WHAT YOU WILL DO:
Scan the entries line by line and return those with "subst".

Saved data entries:
§

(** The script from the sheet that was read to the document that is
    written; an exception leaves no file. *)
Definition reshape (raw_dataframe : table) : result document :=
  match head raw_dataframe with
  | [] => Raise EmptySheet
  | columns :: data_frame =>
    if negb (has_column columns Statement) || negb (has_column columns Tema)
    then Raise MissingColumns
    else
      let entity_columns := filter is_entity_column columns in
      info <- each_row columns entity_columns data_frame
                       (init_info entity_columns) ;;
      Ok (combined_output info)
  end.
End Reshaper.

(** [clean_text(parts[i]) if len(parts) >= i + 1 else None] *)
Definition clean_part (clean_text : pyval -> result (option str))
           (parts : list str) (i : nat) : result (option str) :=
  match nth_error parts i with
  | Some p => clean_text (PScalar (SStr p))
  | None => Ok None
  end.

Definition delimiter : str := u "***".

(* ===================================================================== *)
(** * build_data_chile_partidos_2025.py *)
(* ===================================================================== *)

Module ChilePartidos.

§

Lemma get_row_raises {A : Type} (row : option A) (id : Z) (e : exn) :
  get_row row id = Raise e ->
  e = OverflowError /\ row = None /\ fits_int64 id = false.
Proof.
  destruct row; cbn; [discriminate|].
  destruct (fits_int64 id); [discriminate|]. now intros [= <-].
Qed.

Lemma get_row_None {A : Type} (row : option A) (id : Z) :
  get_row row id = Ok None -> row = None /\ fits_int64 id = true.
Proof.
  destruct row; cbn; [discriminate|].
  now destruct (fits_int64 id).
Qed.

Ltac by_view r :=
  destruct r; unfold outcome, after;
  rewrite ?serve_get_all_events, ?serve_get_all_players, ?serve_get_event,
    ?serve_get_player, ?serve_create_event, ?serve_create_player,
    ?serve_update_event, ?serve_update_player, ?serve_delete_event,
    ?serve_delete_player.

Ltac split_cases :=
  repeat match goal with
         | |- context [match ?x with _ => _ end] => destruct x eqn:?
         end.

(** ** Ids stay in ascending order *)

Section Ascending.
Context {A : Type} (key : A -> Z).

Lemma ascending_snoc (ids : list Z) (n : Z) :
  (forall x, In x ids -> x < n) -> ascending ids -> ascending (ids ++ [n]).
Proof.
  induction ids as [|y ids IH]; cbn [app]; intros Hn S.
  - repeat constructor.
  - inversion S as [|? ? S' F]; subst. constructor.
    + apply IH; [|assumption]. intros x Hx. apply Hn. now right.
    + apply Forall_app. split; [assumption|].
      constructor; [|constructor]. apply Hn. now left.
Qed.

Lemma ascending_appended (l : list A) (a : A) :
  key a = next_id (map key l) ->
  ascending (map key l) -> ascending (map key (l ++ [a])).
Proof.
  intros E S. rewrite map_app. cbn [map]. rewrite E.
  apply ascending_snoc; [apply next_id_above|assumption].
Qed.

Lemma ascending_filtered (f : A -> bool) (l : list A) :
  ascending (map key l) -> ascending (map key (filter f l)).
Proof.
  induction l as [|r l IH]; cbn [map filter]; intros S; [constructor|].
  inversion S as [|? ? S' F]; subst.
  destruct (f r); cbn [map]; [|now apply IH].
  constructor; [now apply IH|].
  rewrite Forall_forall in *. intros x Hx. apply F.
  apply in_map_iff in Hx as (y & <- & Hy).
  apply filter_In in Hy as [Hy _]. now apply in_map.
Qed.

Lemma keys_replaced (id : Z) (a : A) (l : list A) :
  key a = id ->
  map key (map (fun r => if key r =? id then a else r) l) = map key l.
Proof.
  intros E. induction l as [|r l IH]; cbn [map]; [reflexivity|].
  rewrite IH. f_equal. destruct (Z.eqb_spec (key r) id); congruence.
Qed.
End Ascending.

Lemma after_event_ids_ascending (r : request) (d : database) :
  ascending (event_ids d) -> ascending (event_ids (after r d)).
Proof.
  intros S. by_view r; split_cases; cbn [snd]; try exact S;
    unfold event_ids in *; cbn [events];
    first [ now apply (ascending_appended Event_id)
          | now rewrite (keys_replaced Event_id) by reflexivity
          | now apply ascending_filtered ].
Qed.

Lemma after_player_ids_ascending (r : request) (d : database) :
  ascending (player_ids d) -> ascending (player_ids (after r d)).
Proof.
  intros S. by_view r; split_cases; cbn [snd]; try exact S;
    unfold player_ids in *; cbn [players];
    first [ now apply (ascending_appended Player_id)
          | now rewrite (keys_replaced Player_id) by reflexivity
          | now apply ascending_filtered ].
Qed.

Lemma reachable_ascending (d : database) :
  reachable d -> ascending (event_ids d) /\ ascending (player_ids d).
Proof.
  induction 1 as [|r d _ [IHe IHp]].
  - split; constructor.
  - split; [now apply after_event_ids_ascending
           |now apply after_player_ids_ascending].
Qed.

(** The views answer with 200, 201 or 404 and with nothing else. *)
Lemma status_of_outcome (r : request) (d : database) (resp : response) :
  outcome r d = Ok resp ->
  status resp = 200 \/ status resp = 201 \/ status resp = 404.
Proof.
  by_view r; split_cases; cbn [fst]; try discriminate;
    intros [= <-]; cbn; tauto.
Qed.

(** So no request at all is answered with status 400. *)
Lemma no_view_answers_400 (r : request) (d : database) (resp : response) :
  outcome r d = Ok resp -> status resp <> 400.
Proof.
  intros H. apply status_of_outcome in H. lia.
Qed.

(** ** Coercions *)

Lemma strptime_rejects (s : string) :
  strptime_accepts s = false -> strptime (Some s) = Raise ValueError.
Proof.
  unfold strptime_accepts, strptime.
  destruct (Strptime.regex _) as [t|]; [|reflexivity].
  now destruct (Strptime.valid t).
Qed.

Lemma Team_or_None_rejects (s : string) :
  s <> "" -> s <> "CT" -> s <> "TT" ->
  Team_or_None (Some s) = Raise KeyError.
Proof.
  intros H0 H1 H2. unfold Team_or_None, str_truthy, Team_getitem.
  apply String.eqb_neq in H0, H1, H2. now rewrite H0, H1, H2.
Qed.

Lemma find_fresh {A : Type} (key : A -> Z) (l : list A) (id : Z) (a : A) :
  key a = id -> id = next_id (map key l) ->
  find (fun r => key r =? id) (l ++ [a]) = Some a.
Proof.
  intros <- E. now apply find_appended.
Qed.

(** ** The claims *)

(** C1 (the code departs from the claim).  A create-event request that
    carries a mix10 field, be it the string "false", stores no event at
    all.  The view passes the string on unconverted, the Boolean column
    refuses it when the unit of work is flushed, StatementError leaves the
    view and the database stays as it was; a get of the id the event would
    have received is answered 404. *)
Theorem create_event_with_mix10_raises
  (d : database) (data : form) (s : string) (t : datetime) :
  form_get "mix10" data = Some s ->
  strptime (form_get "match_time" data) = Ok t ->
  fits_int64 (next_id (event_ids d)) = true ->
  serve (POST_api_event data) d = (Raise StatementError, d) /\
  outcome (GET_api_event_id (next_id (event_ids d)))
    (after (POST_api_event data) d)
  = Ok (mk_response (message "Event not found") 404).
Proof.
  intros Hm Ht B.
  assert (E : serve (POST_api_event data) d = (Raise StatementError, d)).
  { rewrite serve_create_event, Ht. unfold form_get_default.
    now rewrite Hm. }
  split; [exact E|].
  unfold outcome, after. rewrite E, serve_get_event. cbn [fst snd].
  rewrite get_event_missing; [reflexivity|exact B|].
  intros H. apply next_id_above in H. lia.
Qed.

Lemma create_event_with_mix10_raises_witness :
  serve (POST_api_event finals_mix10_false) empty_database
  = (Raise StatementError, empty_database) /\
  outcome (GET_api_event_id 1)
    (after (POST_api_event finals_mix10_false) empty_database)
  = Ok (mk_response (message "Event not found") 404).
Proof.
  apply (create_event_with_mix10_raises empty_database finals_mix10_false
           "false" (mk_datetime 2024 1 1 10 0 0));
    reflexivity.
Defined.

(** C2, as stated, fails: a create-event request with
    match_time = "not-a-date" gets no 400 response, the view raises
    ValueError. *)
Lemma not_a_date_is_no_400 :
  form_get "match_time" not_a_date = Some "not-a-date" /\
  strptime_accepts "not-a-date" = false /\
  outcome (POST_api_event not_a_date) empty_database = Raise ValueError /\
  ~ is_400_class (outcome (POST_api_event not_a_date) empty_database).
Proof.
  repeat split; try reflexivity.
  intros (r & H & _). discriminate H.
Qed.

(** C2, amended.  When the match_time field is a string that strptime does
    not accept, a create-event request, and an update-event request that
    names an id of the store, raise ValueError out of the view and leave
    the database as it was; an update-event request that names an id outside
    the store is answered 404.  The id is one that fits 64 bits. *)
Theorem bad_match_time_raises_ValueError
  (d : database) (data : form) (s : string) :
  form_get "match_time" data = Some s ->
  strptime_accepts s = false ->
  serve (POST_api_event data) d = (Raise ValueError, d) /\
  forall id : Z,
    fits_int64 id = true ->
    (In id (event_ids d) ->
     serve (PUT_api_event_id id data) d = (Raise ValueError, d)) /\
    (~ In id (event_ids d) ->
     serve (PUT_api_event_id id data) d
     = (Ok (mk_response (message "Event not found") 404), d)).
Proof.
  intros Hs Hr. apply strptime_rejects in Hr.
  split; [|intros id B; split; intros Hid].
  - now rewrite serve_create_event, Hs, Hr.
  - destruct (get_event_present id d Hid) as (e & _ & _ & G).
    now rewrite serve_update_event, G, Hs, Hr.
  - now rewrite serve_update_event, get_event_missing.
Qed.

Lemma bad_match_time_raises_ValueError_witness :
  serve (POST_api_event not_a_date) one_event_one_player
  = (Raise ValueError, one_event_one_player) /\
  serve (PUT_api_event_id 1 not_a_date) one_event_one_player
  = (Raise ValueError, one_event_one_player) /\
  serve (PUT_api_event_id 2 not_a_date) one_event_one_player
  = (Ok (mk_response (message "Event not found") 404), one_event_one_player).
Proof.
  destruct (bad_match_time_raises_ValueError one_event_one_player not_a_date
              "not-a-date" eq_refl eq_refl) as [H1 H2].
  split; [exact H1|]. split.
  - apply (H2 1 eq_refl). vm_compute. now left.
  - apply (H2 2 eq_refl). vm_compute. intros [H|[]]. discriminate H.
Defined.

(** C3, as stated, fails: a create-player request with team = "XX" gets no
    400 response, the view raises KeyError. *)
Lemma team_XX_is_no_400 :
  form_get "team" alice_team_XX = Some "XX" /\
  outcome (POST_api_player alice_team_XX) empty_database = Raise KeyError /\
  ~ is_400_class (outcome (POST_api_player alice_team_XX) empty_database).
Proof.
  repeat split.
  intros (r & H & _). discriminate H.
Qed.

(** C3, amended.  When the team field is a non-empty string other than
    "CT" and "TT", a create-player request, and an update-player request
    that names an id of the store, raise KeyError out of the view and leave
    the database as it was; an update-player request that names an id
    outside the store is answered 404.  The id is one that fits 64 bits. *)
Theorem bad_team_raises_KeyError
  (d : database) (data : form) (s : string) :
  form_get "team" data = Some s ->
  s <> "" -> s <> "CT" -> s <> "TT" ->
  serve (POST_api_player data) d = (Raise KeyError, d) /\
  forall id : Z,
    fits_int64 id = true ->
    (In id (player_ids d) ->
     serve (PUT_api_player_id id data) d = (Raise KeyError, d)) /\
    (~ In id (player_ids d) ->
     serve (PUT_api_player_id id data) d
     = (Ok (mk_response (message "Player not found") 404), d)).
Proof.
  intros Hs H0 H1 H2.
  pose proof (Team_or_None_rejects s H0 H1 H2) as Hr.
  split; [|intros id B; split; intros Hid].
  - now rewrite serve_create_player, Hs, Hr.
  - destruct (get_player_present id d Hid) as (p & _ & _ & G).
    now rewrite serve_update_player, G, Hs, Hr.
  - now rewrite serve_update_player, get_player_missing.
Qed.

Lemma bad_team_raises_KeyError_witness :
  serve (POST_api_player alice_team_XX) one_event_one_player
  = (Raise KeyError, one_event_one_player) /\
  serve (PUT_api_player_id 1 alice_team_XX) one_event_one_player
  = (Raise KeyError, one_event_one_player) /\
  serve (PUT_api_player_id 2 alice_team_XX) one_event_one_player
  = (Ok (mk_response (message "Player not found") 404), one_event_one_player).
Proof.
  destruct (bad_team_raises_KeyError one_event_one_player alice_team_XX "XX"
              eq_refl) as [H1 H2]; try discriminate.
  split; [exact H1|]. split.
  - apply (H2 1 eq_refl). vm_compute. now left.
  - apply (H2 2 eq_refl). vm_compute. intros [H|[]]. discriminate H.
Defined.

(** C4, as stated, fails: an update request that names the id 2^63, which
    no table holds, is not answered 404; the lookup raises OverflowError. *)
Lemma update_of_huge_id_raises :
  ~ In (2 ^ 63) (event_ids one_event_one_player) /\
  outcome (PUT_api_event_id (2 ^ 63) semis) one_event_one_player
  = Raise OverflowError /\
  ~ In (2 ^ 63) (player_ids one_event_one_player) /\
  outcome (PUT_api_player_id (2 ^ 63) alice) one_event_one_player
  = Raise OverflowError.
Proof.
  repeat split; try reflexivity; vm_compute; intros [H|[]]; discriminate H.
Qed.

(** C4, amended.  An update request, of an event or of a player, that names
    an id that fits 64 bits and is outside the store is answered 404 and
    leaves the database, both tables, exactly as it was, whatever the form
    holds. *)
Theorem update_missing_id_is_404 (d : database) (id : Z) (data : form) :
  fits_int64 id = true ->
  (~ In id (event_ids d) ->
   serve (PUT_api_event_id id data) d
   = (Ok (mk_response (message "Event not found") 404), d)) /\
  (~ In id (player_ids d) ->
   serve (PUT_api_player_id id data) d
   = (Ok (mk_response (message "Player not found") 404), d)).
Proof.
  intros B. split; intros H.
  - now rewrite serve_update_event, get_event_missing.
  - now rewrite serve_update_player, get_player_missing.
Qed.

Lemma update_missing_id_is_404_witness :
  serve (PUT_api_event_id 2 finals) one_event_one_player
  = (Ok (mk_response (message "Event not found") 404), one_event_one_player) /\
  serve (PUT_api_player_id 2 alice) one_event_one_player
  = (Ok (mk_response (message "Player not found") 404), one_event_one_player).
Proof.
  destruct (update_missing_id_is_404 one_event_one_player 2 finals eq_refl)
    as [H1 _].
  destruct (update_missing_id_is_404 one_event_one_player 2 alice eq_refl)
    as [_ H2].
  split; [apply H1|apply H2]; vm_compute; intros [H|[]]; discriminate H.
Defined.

§

OUTPUT FOR THIS EXERCISE:
  - inversion S as [|? ? S' F]; subst. constructor.
  inversion S as [|? ? S' F]; subst.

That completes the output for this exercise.